(** The loop over the keys of an object. *)
Lemma baseForOwn_spec (l : positive) (props : gmap string Heap.hvalue)
    (pm : gmap string value) :
  ob0 = Heap.HObj ∅ →
  h0 !! l = Some (Heap.HObj props) →
  (∀ k, rel_opt (Heap.reify n h0) (props !! k) (pm !! k)) →
  ∃ h' rm,
    Heap.baseForOwn l props (Heap.iteratee o rec acc) hs = Some h'
    ∧ frame acc hs h'
    ∧ h' !! acc = Some (Heap.HObj rm)
    ∧ Heap.map_mapM (Heap.reify (S n) (h' ∖ hs)) rm
      = Some (delete "__proto__" (omap (visit o (cleanDeep o)) pm)).
Proof.
  intros Hob Hl Hpm. unfold Heap.baseForOwn.
  pose (target := λ (m : gmap string Heap.hvalue) (k : string),
          if decide (k = "__proto__") then None
          else match m !! k with
               | Some _ => pm !! k ≫= visit o (cleanDeep o)
               | None => None
               end).
  pose (P := λ (st : option (gmap positive Heap.object))
               (m : gmap string Heap.hvalue),
          m ⊆ props →
          ∃ h rm, st = Some h ∧ frame acc hs h
                  ∧ h !! acc = Some (Heap.HObj rm)
                  ∧ ∀ k, rel_opt (Heap.reify (S n) (h ∖ hs)) (rm !! k) (target m k)).
  assert (Hloop :
    P (map_fold (λ (key : string) (_ : Heap.hvalue) st,
                   h ← st;
                   match h !! l with
                   | Some (Heap.HObj props) =>
                       Heap.iteratee o rec acc h
                         (default Heap.HUndefined (props !! key)) key
                   | _ => None
                   end) (Some hs) props)
      props).
  { apply (map_fold_weak_ind P); unfold P.
    - intros _. exists hs, ∅. split; [done|]. split; [apply frame_start|].
      split; [by rewrite lookup_insert_eq, Hob|].
      intros k. unfold target. rewrite !lookup_empty. by case_decide.
    - intros i x m st Hi IH Hsub.
      assert (props !! i = Some x) as Hpi.
      { eapply lookup_weaken; [|done]. by rewrite lookup_insert_eq. }
      destruct IH as (h & rm & -> & Hframe & Hacc & Hrm).
      { etrans; [|done]. by apply insert_subseteq. }
      cbn [mbind option_bind].
      rewrite (lookup_weaken _ _ _ _ Hl (frame_base _ Hframe)).
      rewrite Hpi. cbn [default from_option id].
      pose proof (Hpm i) as Hv. rewrite Hpi in Hv.
      destruct (pm !! i) as [v|] eqn:Hpmi; [|done]. simpl in Hv.
      destruct (loop_step h _ x v i Hframe Hacc Hv)
        as (h' & Hrun & Hframe' & Hold & Hres).
      assert (Hkeep : ∀ k, k ≠ i → ∀ rm' : gmap string Heap.hvalue,
                rm' !! k = rm !! k →
                rel_opt (Heap.reify (S n) (h' ∖ hs)) (rm' !! k)
                        (target (<[i:=x]> m) k)).
      { intros k Hk rm' ->. unfold target. rewrite lookup_insert_ne by done.
        eapply rel_opt_impl; [|apply Hrm]. intros c d. by apply reify_mono. }
      assert (rm !! i = None) as Hrmi'.
      { specialize (Hrm i). unfold target in Hrm. rewrite Hi in Hrm.
        destruct (rm !! i); [|done]. by case_decide. }
      exists h'. destruct (visit o (cleanDeep o) v) as [v'|] eqn:Hvisit.
      + destruct Hres as (x' & Hx' & Hacc'). unfold Heap.push in Hacc'.
        case_bool_decide as Hp.
        * destruct Hp as [-> _]. exists rm. repeat split; try done.
          intros k. destruct (decide (k = "__proto__")) as [->|Hk].
          -- unfold target. by rewrite decide_True, Hrmi'.
          -- by apply Hkeep.
        * assert (i ≠ "__proto__") as Hi' by (intros ->; by apply Hp).
          exists (<[i:=x']> rm). repeat split; try done.
          intros k. destruct (decide (k = i)) as [->|Hk].
          -- unfold target. rewrite decide_False, !lookup_insert_eq, Hpmi by done.
             simpl. by rewrite Hvisit.
          -- apply Hkeep; [done|]. by rewrite lookup_insert_ne.
      + exists rm. repeat split; try done.
        intros k. destruct (decide (k = i)) as [->|Hk].
        * unfold target. rewrite lookup_insert_eq, Hpmi, Hrmi'. simpl.
          rewrite Hvisit. by case_decide.
        * by apply Hkeep. }
  destruct (Hloop (reflexivity _)) as (h' & rm & Hrun & Hframe & Hacc & Hrm).
  exists h', rm. repeat split; try done.
  apply map_mapM_Some_2. intros k.
  specialize (Hrm k). unfold target in Hrm.
  specialize (Hpm k). case_decide as Hk.
  - subst. by rewrite lookup_delete_eq.
  - rewrite lookup_delete_ne, lookup_omap by done.
    destruct (props !! k), (pm !! k); done.
Qed.

End store_loops.

Section store_main.
Context (o : PruneOptions).
Implicit Types (h : gmap positive Heap.object) (x : Heap.hvalue) (v : value).

Lemma fresh_loc h : h !! fresh (dom h) = None.
Proof. apply not_elem_of_dom, is_fresh. Qed.

Lemma difference_antitone h h1 h' : h ⊆ h1 → h' ∖ h1 ⊆ h' ∖ h.
Proof.
  intros Hsub. apply map_subseteq_spec. intros l y.
  rewrite !lookup_difference_Some. intros [Hl Hn]. split; [done|].
  destruct (h !! l) as [z|] eqn:Hz; [|done].
  by rewrite (lookup_weaken _ _ _ _ Hz Hsub) in Hn.
Qed.

(** The loop over the characters of a string changes the accumulator and
    nothing else; it runs in step with the loop of the first embedding. *)
Lemma stringEach_spec rec h (acc : positive) (s : string) :
  ∀ (i : nat) (rm : gmap string Heap.hvalue) (pm : gmap string value),
    (∀ k, rel_opt (Heap.reify 0 ∅) (rm !! k) (pm !! k)) →
    ∃ rm' pm',
      (foldl (λ '(index, st) x,
                (S index, h' ← st; Heap.iteratee o rec acc h' x (pretty index)))
             (i, Some (<[acc := Heap.HObj rm]> h)) (Heap.chars s)).2
        = Some (<[acc := Heap.HObj rm']> h)
      ∧ (foldl (λ '(index, a) v,
                  (S index, iteratee o (λ value, value) a v (pretty index)))
               (i, Obj pm) (Lodash.chars s)).2
        = Obj pm'
      ∧ ∀ k, rel_opt (Heap.reify 0 ∅) (rm' !! k) (pm' !! k).
Proof.
  induction s as [|c s IH]; intros i rm pm Hrel.
  - by exists rm, pm.
  - cbn [Heap.chars Lodash.chars foldl mbind option_bind].
    rewrite iteratee_visit, visit_char. cbv iota.
    assert (Heap.iteratee o rec acc (<[acc := Heap.HObj rm]> h)
              (Heap.HStr (String c "")) (pretty i)
            = Some (<[acc := Heap.push (Heap.HObj rm)
                               (Heap.HStr (String c "")) (pretty i)]> h))
      as ->.
    { unfold Heap.iteratee. cbn [Heap.isArray Heap.isPlainObject orb mbind option_bind].
      assert (Heap.excluded o (<[acc := Heap.HObj rm]> h) (Heap.HStr (String c ""))
              = false) as ->.
      { destruct o as [[] [] [] [] []]; reflexivity. }
      rewrite lookup_insert_eq. cbn [mbind option_bind].
      by rewrite insert_insert_eq. }
    assert (bool_decide (pretty i = "__proto__" ∧ rm !! pretty i = None)
            = bool_decide (pretty i = "__proto__" ∧ pm !! pretty i = None))
      as Hcond.
    { apply bool_decide_ext. specialize (Hrel (pretty i)).
      destruct (rm !! pretty i), (pm !! pretty i); try done;
        intuition congruence. }
    unfold Heap.push, append. rewrite Hcond. clear Hcond.
    case_bool_decide; [by apply IH|].
    apply IH. intros k. destruct (decide (k = pretty i)) as [->|Hk].
    + by rewrite !lookup_insert_eq.
    + by rewrite !lookup_insert_ne.
Qed.

(** On a primitive that is not a string the result is a new empty
    object. *)
Lemma cleanDeep_store_prim (n : nat) h x v :
  (∀ l, x ≠ Heap.Ref l) → (∀ s, x ≠ Heap.HStr s) →
  Heap.reify n h x = Some v →
  ∃ h' r, Heap.cleanDeep (S n) o h x = Some (r, h') ∧ h ⊆ h'
          ∧ Heap.reify (S n) (h' ∖ h) r = Some (cleanDeep o v).
Proof.
  intros Hx Hs Hv.
  exists (<[fresh (dom h) := Heap.HObj ∅]> h), (Heap.Ref (fresh (dom h))).
  pose proof (fresh_loc h) as Hfresh.
  assert (cleanDeep o v = Obj ∅ ∧
          Heap.cleanDeep (S n) o h x
          = Some (Heap.Ref (fresh (dom h)), <[fresh (dom h) := Heap.HObj ∅]> h))
    as [-> ->].
  { destruct x; try (destruct n; injection Hv as <-; done).
    - by destruct (Hs s).
    - by destruct (Hx l). }
  split; [done|]. split; [by apply insert_subseteq|].
  cbn [Heap.reify].
  assert ((<[fresh (dom h) := Heap.HObj ∅]> h ∖ h) !! fresh (dom h)
          = Some (Heap.HObj ∅)) as ->.
  { apply lookup_difference_Some. by rewrite lookup_insert_eq. }
  done.
Qed.

Lemma reify_0 (n : nat) h x v :
  Heap.reify 0 ∅ x = Some v → Heap.reify n h x = Some v.
Proof. intros Hx. eapply reify_prim; [|done]. by intros l ->. Qed.

(** On a string the result is a new object that holds the characters. *)
Lemma cleanDeep_store_Str (n : nat) h (s : string) :
  ∃ h' r, Heap.cleanDeep (S n) o h (Heap.HStr s) = Some (r, h') ∧ h ⊆ h'
          ∧ Heap.reify (S n) (h' ∖ h) r = Some (cleanDeep o (Str s)).
Proof.
  pose proof (fresh_loc h) as Hfresh.
  destruct (stringEach_spec (Heap.cleanDeep n o) h (fresh (dom h)) s 0 ∅ ∅)
    as (rm & pm & Hrun & Hpure & Hrel).
  { intros k. by rewrite !lookup_empty. }
  exists (<[fresh (dom h) := Heap.HObj rm]> h), (Heap.Ref (fresh (dom h))).
  split; [|split].
  - cbn [Heap.cleanDeep Heap.transform Heap.alloc].
    unfold Heap.stringEach. rewrite Hrun. done.
  - by apply insert_subseteq.
  - cbn [Heap.reify].
    assert ((<[fresh (dom h) := Heap.HObj rm]> h ∖ h) !! fresh (dom h)
            = Some (Heap.HObj rm)) as ->.
    { apply lookup_difference_Some. by rewrite lookup_insert_eq. }
    change (cleanDeep o (Str s)) with
      (foldl (λ '(index, a) v,
                (S index, iteratee o (λ value, value) a v (pretty index)))
             (0%nat, Obj ∅) (Lodash.chars s)).2.
    rewrite Hpure.
    assert (Heap.map_mapM
              (Heap.reify n (<[fresh (dom h) := Heap.HObj rm]> h ∖ h)) rm
            = Some pm) as ->; [|done].
    apply map_mapM_Some_2. intros k.
    eapply rel_opt_impl; [|apply Hrel]. intros c d. apply reify_0.
Qed.

(** A call of [Heap.cleanDeep] on a value that denotes a nested value
    returns, keeps the store it started from, and builds the pruned value
    in new locations. *)
Lemma cleanDeep_returnsFresh (n : nat) :
  returnsFresh o n (Heap.cleanDeep (S n) o).
Proof.
  assert (Hprim : ∀ m h x v, (∀ l, x ≠ Heap.Ref l) →
            Heap.reify m h x = Some v →
            ∃ h' r, Heap.cleanDeep (S m) o h x = Some (r, h') ∧ h ⊆ h'
                    ∧ Heap.reify (S m) (h' ∖ h) r = Some (cleanDeep o v)).
  { intros m h x v Hx Hv. destruct x as [| | | |s|l].
    1-4: by apply cleanDeep_store_prim.
    - destruct m; injection Hv as <-; apply cleanDeep_store_Str.
    - by destruct (Hx l). }
  induction n as [|n IH]; intros h x v Hx; destruct x as [| | | |s|l].
  1-5, 7-11: by apply Hprim.
  { done. }
  pose proof (fresh_loc h) as Hfresh.
  rewrite reify_Ref_eq in Hx.
  destruct (h !! l) as [[elems|props]|] eqn:Hl; [| |done].
  - destruct (mapM (Heap.reify n h) elems) as [vs|] eqn:Hvs; [|done].
    injection Hx as <-. apply mapM_Some in Hvs.
    destruct (arrayEach_spec o n _ IH h (fresh (dom h)) (Heap.HArr []) Hfresh
                l elems vs Hl Hvs (length elems) 0
                (<[fresh (dom h) := Heap.HArr []]> h) [] [])
      as (h' & r & Hrun & Hframe & Hacc & Hr);
      [done|apply frame_start|by rewrite lookup_insert_eq|done|].
    exists h', (Heap.Ref (fresh (dom h))). split; [|split].
    + change (Heap.cleanDeep (S (S n)) o h (Heap.Ref l))
        with (Heap.transform h (Heap.Ref l)
                (Heap.iteratee o (Heap.cleanDeep (S n) o))).
      unfold Heap.transform, Heap.alloc. rewrite Hl.
      cbn zeta. rewrite Hrun. done.
    + by eapply frame_base.
    + rewrite reify_Ref_eq.
      assert ((h' ∖ h) !! fresh (dom h) = Some (Heap.HArr r)) as ->.
      { by apply lookup_difference_Some. }
      rewrite cleanDeep_Arr.
      erewrite reify_list_mono; [done| |done].
      apply difference_antitone. by apply insert_subseteq.
  - destruct (Heap.map_mapM (Heap.reify n h) props) as [pm|] eqn:Hpm; [|done].
    injection Hx as <-.
    destruct (baseForOwn_spec o n _ IH h (fresh (dom h)) (Heap.HObj ∅) Hfresh
                l props pm eq_refl Hl (map_mapM_Some_1 _ _ _ Hpm))
      as (h' & rm & Hrun & Hframe & Hacc & Hrm).
    exists h', (Heap.Ref (fresh (dom h))). split; [|split].
    + change (Heap.cleanDeep (S (S n)) o h (Heap.Ref l))
        with (Heap.transform h (Heap.Ref l)
                (Heap.iteratee o (Heap.cleanDeep (S n) o))).
      unfold Heap.transform, Heap.alloc. rewrite Hl.
      cbn zeta. rewrite Hrun. done.
    + by eapply frame_base.
    + rewrite reify_Ref_eq.
      assert ((h' ∖ h) !! fresh (dom h) = Some (Heap.HObj rm)) as ->.
      { by apply lookup_difference_Some. }
      rewrite cleanDeep_Obj.
      assert (Heap.map_mapM (Heap.reify (S n) (h' ∖ h)) rm
              = Some (delete "__proto__" (omap (visit o (cleanDeep o)) pm)))
        as ->; [|done].
      apply map_mapM_Some_2. intros k.
      eapply rel_opt_impl; [|by apply map_mapM_Some_1].
      intros c d. apply reify_mono, difference_antitone.
      by apply insert_subseteq.
Qed.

^^^^

■ **Your goal**
The expected answer is a copy of each line in the records that holds the word "Hcond".

■ **Answer**
      as Hcond.
    unfold Heap.push, append. rewrite Hcond. clear Hcond.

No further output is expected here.